**Exercise aim:** Word for word, transcribe the data below from the line with "(** A successful" to the line with "result_ok (add c", keeping both of those lines.

(Source data)
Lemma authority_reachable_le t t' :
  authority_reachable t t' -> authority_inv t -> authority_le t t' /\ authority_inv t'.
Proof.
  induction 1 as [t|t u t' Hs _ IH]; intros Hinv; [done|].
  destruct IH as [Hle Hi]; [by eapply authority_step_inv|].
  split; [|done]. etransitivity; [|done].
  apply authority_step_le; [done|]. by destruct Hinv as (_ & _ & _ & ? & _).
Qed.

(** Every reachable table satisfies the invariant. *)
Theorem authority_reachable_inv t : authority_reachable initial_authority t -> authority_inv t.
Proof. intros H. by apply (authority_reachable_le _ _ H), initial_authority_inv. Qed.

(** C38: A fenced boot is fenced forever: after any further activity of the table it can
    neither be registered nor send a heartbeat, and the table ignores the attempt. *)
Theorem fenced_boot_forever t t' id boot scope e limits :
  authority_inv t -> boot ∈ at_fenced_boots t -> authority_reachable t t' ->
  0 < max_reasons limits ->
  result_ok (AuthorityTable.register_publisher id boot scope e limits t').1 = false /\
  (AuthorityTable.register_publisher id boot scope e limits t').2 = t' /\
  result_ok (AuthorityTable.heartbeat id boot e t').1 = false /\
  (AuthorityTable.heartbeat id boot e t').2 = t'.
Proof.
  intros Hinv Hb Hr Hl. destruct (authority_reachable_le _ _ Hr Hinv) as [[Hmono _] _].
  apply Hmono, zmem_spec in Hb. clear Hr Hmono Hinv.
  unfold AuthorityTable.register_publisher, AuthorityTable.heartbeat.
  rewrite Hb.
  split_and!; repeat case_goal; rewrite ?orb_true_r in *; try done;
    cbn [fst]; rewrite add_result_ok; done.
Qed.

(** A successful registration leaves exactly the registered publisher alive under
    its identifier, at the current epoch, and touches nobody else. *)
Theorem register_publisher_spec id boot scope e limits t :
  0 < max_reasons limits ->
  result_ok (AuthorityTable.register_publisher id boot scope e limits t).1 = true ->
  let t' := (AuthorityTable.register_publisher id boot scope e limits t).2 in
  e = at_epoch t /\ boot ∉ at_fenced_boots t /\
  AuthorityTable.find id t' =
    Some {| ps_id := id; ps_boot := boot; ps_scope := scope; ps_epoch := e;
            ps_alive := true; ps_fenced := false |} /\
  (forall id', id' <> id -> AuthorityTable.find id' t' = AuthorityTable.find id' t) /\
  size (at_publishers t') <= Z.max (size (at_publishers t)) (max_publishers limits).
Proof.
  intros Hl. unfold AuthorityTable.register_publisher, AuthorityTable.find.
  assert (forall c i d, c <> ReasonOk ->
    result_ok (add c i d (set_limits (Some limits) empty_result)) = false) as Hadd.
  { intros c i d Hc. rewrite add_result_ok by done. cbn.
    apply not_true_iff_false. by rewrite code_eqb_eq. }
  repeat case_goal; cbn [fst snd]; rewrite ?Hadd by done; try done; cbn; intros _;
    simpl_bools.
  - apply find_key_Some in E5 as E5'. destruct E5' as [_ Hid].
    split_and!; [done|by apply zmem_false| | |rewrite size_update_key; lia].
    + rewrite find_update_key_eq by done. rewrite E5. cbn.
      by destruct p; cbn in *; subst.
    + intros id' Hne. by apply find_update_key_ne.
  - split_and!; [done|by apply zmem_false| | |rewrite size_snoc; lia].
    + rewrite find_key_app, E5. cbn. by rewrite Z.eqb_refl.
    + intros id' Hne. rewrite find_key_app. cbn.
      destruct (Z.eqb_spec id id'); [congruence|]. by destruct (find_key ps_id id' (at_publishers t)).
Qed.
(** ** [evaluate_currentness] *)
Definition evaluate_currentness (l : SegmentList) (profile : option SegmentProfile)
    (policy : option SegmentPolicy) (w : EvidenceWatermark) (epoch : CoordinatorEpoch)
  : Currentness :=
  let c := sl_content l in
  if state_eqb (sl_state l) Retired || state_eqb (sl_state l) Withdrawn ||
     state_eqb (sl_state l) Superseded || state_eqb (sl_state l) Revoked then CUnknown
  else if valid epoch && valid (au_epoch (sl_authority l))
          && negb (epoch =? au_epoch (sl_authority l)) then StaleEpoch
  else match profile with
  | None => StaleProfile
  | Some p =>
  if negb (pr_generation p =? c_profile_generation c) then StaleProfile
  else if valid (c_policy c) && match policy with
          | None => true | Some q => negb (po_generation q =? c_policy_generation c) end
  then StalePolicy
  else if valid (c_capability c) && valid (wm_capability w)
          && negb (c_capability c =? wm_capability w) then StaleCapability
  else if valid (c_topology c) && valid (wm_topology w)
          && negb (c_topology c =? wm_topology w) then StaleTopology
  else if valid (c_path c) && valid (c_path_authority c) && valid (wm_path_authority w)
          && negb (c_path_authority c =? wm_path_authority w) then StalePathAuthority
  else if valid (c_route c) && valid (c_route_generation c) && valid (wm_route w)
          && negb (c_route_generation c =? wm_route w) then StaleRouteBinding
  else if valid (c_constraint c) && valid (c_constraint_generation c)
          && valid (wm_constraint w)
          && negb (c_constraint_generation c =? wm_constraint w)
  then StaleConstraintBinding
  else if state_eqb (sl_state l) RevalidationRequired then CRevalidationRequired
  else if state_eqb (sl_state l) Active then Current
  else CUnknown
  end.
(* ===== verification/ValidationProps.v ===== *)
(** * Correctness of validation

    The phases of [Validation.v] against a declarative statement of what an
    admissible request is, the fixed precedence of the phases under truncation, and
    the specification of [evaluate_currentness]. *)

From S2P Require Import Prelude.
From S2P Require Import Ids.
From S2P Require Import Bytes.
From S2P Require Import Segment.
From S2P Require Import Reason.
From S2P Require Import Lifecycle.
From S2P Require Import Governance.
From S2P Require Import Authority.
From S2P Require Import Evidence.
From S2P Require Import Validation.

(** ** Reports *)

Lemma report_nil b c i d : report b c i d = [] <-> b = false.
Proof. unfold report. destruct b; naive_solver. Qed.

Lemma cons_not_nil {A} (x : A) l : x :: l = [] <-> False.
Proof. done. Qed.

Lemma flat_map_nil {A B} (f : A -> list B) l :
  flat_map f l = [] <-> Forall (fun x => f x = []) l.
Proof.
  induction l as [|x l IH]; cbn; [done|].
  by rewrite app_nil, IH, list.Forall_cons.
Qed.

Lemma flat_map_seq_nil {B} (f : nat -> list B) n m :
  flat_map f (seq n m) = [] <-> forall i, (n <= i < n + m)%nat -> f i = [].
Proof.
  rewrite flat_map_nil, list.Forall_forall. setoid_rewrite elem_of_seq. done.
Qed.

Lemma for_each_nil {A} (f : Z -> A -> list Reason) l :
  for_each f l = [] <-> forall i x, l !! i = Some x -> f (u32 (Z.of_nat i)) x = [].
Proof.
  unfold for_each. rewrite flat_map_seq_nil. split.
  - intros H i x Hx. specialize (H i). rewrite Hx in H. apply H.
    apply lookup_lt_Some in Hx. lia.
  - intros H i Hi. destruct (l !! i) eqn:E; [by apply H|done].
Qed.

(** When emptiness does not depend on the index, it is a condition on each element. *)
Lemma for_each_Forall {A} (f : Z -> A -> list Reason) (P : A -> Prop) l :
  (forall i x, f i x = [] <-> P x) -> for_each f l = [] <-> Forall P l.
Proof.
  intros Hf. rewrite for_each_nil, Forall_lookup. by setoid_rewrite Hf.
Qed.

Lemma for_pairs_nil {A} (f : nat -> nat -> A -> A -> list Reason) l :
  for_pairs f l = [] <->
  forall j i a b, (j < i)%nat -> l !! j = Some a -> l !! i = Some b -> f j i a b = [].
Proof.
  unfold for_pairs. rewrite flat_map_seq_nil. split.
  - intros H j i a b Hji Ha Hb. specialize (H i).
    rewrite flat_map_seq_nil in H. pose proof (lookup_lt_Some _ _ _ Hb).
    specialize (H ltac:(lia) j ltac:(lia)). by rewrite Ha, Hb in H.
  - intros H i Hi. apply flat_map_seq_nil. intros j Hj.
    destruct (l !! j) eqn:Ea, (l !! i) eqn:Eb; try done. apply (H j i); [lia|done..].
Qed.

**Reply to the exercise:**
(** A successful registration leaves exactly the registered publisher alive under
    its identifier, at the current epoch, and touches nobody else. *)
Theorem register_publisher_spec id boot scope e limits t :
  0 < max_reasons limits ->
  result_ok (AuthorityTable.register_publisher id boot scope e limits t).1 = true ->
  let t' := (AuthorityTable.register_publisher id boot scope e limits t).2 in
  e = at_epoch t /\ boot ∉ at_fenced_boots t /\
  AuthorityTable.find id t' =
    Some {| ps_id := id; ps_boot := boot; ps_scope := scope; ps_epoch := e;
            ps_alive := true; ps_fenced := false |} /\
  (forall id', id' <> id -> AuthorityTable.find id' t' = AuthorityTable.find id' t) /\
  size (at_publishers t') <= Z.max (size (at_publishers t)) (max_publishers limits).
Proof.
  intros Hl. unfold AuthorityTable.register_publisher, AuthorityTable.find.
  assert (forall c i d, c <> ReasonOk ->
    result_ok (add c i d (set_limits (Some limits) empty_result)) = false) as Hadd.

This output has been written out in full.